» Work instructions
All records after this line are to be returned verbatim.

[Stored data]
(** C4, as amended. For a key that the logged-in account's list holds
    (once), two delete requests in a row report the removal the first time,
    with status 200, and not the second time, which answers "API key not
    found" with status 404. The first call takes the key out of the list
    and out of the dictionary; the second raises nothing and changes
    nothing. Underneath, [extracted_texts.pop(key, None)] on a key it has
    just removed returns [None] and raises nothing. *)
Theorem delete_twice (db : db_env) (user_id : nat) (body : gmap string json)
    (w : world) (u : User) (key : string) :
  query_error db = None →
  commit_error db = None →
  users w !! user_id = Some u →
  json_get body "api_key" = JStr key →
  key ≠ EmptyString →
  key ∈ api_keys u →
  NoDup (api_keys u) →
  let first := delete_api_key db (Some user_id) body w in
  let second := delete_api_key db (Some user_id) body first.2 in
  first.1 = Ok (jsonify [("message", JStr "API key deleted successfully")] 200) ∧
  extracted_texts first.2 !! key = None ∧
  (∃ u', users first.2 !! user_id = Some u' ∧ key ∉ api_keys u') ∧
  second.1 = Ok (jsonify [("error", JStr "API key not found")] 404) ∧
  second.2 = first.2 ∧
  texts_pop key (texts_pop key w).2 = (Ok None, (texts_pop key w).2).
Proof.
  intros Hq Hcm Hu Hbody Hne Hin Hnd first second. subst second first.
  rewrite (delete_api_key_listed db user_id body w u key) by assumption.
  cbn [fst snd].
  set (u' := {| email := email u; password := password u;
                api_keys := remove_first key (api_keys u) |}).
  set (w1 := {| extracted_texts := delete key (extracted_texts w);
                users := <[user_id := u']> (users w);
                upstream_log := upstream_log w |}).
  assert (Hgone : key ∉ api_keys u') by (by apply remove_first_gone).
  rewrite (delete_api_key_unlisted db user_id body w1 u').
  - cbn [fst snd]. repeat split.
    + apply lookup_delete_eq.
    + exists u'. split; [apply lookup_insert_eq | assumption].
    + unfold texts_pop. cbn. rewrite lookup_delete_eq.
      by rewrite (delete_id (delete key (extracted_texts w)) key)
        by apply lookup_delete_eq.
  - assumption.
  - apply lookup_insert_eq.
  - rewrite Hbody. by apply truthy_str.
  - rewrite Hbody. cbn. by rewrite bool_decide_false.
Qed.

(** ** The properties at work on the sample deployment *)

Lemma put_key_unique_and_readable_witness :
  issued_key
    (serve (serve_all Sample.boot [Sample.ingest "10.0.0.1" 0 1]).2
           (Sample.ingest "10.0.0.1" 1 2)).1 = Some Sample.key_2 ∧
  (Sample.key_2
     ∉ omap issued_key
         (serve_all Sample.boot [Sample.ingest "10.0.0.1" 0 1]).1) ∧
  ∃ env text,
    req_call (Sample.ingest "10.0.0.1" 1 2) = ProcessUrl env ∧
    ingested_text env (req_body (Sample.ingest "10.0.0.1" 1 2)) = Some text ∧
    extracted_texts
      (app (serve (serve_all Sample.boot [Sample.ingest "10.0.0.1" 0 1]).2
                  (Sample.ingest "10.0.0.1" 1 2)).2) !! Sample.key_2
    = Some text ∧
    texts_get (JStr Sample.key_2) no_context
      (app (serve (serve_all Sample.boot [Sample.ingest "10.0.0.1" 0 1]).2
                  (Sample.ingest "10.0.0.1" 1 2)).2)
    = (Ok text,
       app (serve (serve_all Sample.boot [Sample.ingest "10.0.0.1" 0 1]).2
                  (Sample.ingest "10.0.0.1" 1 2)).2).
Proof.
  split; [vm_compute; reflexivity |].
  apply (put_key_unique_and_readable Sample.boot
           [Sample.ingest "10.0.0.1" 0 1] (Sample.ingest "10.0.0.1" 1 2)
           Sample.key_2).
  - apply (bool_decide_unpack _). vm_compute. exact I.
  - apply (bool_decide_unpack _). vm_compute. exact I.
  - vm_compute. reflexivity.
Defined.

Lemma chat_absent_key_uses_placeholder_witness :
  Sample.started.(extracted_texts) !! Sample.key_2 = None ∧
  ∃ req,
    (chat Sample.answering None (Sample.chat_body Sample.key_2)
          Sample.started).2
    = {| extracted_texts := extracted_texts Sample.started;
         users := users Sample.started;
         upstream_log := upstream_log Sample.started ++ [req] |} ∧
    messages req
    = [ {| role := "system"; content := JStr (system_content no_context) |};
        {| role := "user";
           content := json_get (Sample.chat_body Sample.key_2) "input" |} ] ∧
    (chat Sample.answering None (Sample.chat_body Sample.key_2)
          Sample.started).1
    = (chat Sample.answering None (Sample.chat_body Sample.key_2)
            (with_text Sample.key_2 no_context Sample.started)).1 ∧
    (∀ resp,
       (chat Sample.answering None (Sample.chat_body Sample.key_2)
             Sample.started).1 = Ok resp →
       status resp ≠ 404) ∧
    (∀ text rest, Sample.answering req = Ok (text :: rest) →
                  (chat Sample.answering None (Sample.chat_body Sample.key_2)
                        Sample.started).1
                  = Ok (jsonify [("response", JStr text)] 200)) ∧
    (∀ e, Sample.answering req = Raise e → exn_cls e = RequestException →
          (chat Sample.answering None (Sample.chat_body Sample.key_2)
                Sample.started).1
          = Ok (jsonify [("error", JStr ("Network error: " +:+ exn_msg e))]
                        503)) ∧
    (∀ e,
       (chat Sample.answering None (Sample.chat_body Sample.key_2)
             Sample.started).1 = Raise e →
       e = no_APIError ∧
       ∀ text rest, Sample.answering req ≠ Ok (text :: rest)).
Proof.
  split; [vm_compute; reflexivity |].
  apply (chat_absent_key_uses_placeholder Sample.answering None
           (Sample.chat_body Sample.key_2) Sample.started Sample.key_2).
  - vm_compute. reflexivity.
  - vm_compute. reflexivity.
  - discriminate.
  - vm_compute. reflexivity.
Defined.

» Answer space
(** C4, as amended. For a key that the logged-in account's list holds
    (once), two delete requests in a row report the removal the first time,
    with status 200, and not the second time, which answers "API key not
    found" with status 404. The first call takes the key out of the list
    and out of the dictionary; the second raises nothing and changes
    nothing. Underneath, [extracted_texts.pop(key, None)] on a key it has
    just removed returns [None] and raises nothing. *)
Theorem delete_twice (db : db_env) (user_id : nat) (body : gmap string json)
    (w : world) (u : User) (key : string) :
  query_error db = None →
  commit_error db = None →
  users w !! user_id = Some u →
  json_get body "api_key" = JStr key →
  key ≠ EmptyString →
  key ∈ api_keys u →
  NoDup (api_keys u) →
  let first := delete_api_key db (Some user_id) body w in
  let second := delete_api_key db (Some user_id) body first.2 in
  first.1 = Ok (jsonify [("message", JStr "API key deleted successfully")] 200) ∧
  extracted_texts first.2 !! key = None ∧
  (∃ u', users first.2 !! user_id = Some u' ∧ key ∉ api_keys u') ∧
  second.1 = Ok (jsonify [("error", JStr "API key not found")] 404) ∧
  second.2 = first.2 ∧
  texts_pop key (texts_pop key w).2 = (Ok None, (texts_pop key w).2).
Proof.
  intros Hq Hcm Hu Hbody Hne Hin Hnd first second. subst second first.
  rewrite (delete_api_key_listed db user_id body w u key) by assumption.
  cbn [fst snd].
  set (u' := {| email := email u; password := password u;
                api_keys := remove_first key (api_keys u) |}).
  set (w1 := {| extracted_texts := delete key (extracted_texts w);
                users := <[user_id := u']> (users w);
                upstream_log := upstream_log w |}).
  assert (Hgone : key ∉ api_keys u') by (by apply remove_first_gone).
  rewrite (delete_api_key_unlisted db user_id body w1 u').
  - cbn [fst snd]. repeat split.
    + apply lookup_delete_eq.
    + exists u'. split; [apply lookup_insert_eq | assumption].
    + unfold texts_pop. cbn. rewrite lookup_delete_eq.
      by rewrite (delete_id (delete key (extracted_texts w)) key)
        by apply lookup_delete_eq.
  - assumption.
  - apply lookup_insert_eq.
  - rewrite Hbody. by apply truthy_str.
  - rewrite Hbody. cbn. by rewrite bool_decide_false.
Qed.

(** ** The properties at work on the sample deployment *)

Lemma put_key_unique_and_readable_witness :
  issued_key
    (serve (serve_all Sample.boot [Sample.ingest "10.0.0.1" 0 1]).2
           (Sample.ingest "10.0.0.1" 1 2)).1 = Some Sample.key_2 ∧
  (Sample.key_2
     ∉ omap issued_key
         (serve_all Sample.boot [Sample.ingest "10.0.0.1" 0 1]).1) ∧
  ∃ env text,
    req_call (Sample.ingest "10.0.0.1" 1 2) = ProcessUrl env ∧
    ingested_text env (req_body (Sample.ingest "10.0.0.1" 1 2)) = Some text ∧
    extracted_texts
      (app (serve (serve_all Sample.boot [Sample.ingest "10.0.0.1" 0 1]).2
                  (Sample.ingest "10.0.0.1" 1 2)).2) !! Sample.key_2
    = Some text ∧
    texts_get (JStr Sample.key_2) no_context
      (app (serve (serve_all Sample.boot [Sample.ingest "10.0.0.1" 0 1]).2
                  (Sample.ingest "10.0.0.1" 1 2)).2)
    = (Ok text,
       app (serve (serve_all Sample.boot [Sample.ingest "10.0.0.1" 0 1]).2
                  (Sample.ingest "10.0.0.1" 1 2)).2).
Proof.
  split; [vm_compute; reflexivity |].
  apply (put_key_unique_and_readable Sample.boot
           [Sample.ingest "10.0.0.1" 0 1] (Sample.ingest "10.0.0.1" 1 2)
           Sample.key_2).
  - apply (bool_decide_unpack _). vm_compute. exact I.
  - apply (bool_decide_unpack _). vm_compute. exact I.
  - vm_compute. reflexivity.
Defined.

Lemma chat_absent_key_uses_placeholder_witness :
  Sample.started.(extracted_texts) !! Sample.key_2 = None ∧
  ∃ req,
    (chat Sample.answering None (Sample.chat_body Sample.key_2)
          Sample.started).2
    = {| extracted_texts := extracted_texts Sample.started;
         users := users Sample.started;
         upstream_log := upstream_log Sample.started ++ [req] |} ∧
    messages req
    = [ {| role := "system"; content := JStr (system_content no_context) |};
        {| role := "user";
           content := json_get (Sample.chat_body Sample.key_2) "input" |} ] ∧
    (chat Sample.answering None (Sample.chat_body Sample.key_2)
          Sample.started).1
    = (chat Sample.answering None (Sample.chat_body Sample.key_2)
            (with_text Sample.key_2 no_context Sample.started)).1 ∧
    (∀ resp,
       (chat Sample.answering None (Sample.chat_body Sample.key_2)
             Sample.started).1 = Ok resp →
       status resp ≠ 404) ∧
    (∀ text rest, Sample.answering req = Ok (text :: rest) →
                  (chat Sample.answering None (Sample.chat_body Sample.key_2)
                        Sample.started).1
                  = Ok (jsonify [("response", JStr text)] 200)) ∧
    (∀ e, Sample.answering req = Raise e → exn_cls e = RequestException →
          (chat Sample.answering None (Sample.chat_body Sample.key_2)
                Sample.started).1
          = Ok (jsonify [("error", JStr ("Network error: " +:+ exn_msg e))]
                        503)) ∧
    (∀ e,
       (chat Sample.answering None (Sample.chat_body Sample.key_2)
             Sample.started).1 = Raise e →
       e = no_APIError ∧
       ∀ text rest, Sample.answering req ≠ Ok (text :: rest)).
Proof.
  split; [vm_compute; reflexivity |].
  apply (chat_absent_key_uses_placeholder Sample.answering None
           (Sample.chat_body Sample.key_2) Sample.started Sample.key_2).
  - vm_compute. reflexivity.
  - vm_compute. reflexivity.
  - discriminate.
  - vm_compute. reflexivity.
Defined.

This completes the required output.